(* ===== verification/LiveHevc.v ===== *)
(** What an HEVC sequence parameter set says of its picture, [hevcSPS],
    [hevcVPSTiming] and [hevcPicture] of [server/internal/live/scantype.go]. *)
From S2P Require Import Prelude CapCc GoText GoFloat LiveBits LiveSps.
Local Open Scope Z_scope.
Local Open Scope go_scope.

(** A flag *)
Definition flag : walk bool := let* v := hu 1 in wret (v =? 1).
Definition skip_ue : walk unit := let* _ := hue in wret tt.
Definition skip (n : Z) : walk unit := let* _ := hu n in wret tt.
Definition if_flag (m : walk unit) : walk unit := let* f := flag in if f then m else wret tt.

(** ** Profile, tier and level *)

Fixpoint ptl_flags (n : nat) : walk (list (Z * Z)) :=
  match n with
  | O => wret []
  | S n => let* profile := hu 1 in let* level := hu 1 in let* l := ptl_flags n in wret ((profile, level) :: l)
  end.
Fixpoint ptl_levels (l : list (Z * Z)) : walk unit :=
  match l with
  | [] => wret tt
  | (profile, level) :: l => let* _ := hu (88 * profile + 8 * level) in ptl_levels l
  end.
Definition skipPTL (sub : Z) : walk unit :=
  let* _ := hu (88 + 8) in
  let* l := ptl_flags (Z.to_nat (Z.min sub 8)) in
  let* _ := (if 0 <? sub then hu (2 * (8 - sub)) else wret 0) in
  ptl_levels l.

(** ** Scaling lists *)

Definition scaling_matrix (size : Z) : walk unit :=
  let* f := flag in
  if negb f then skip_ue else
  let* _ := (if 1 <? size then hse else wret tt) in
  over (Z.to_nat (Z.min 64 (2 ^ (4 + 2 * size)))) hse.
Definition scaling_size (size : Z) : walk unit :=
  let n := if size =? 3 then 2 else 6 in while_good 6 n (scaling_matrix size).
Definition skipScalingList : walk unit :=
  let* _ := scaling_size 0 in let* _ := scaling_size 1 in let* _ := scaling_size 2 in scaling_size 3.

(** ** Short-term reference picture sets *)

(** The pictures a predicted set keeps of the [n] it may. *)
Fixpoint kept_pictures (n : nat) (count : Z) : walk Z :=
  match n with
  | O => wret count
  | S n =>
      let* bad := is_bad in
      if bad then wret count else
      let* used := flag in
      let* kept := (if used then wret true else flag) in
      kept_pictures n (if kept then count + 1 else count)
  end.
Definition explicit_set : walk Z :=
  let* neg := hue in let* pos := hue in
  if ((16 <? neg) || (16 <? pos))%bool then let* _ := set_bad in wret 0 else
  let* _ := over (Z.to_nat (neg + pos)) (let* _ := hue in skip 1) in
  wret (neg + pos).
Definition ref_set (prev : option Z) : walk Z :=
  match prev with
  | None => explicit_set
  | Some d =>
      let* predicted := flag in
      if predicted then let* _ := hu 1 in let* _ := hue in kept_pictures (Z.to_nat (d + 1)) 0
      else explicit_set
  end.
Fixpoint ref_sets (n : nat) (prev : option Z) : walk unit :=
  match n with
  | O => wret tt
  | S n =>
      let* bad := is_bad in
      if bad then wret tt else let* d := ref_set prev in ref_sets n (Some d)
  end.
Definition skipShortTermSets (n : Z) : walk unit :=
  if 64 <? n then set_bad else ref_sets (Z.to_nat n) None.

(** ** The sequence parameter set *)

Record hevcSPSFacts := mkFacts { w : Z; h : Z; vui : bool; fields : bool; units : Z; scale : Z }.
Definition only_size (w h : Z) : hevcSPSFacts := mkFacts w h false false 0 0.

(** Up to the size: the highest sub-layer, and the size as [uint]s. *)
Definition sps_size : walk (Z * Z * Z) :=
  let* _ := hu 4 in let* sub := hu 3 in let* _ := hu 1 in
  let* _ := skipPTL sub in
  let* _ := hue in let* chroma := hue in
  let* _ := (if chroma =? 3 then hu 1 else wret 0) in
  let* w := hue in let* h := hue in
  let* crop := flag in
  if negb crop then wret (sub, w, h) else
  let* c0 := hue in let* c1 := hue in let* c2 := hue in let* c3 := hue in
  let sx := if ((chroma =? 1) || (chroma =? 2))%bool then 2 else 1 in
  let sy := if chroma =? 1 then 2 else 1 in
  wret (sub, wrap64 (w - sx * (c0 + c1)), wrap64 (h - sy * (c2 + c3))).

● Directions: Lines with "Local" in the listing above: state how many there are, and nothing else.

● Exercise output: 2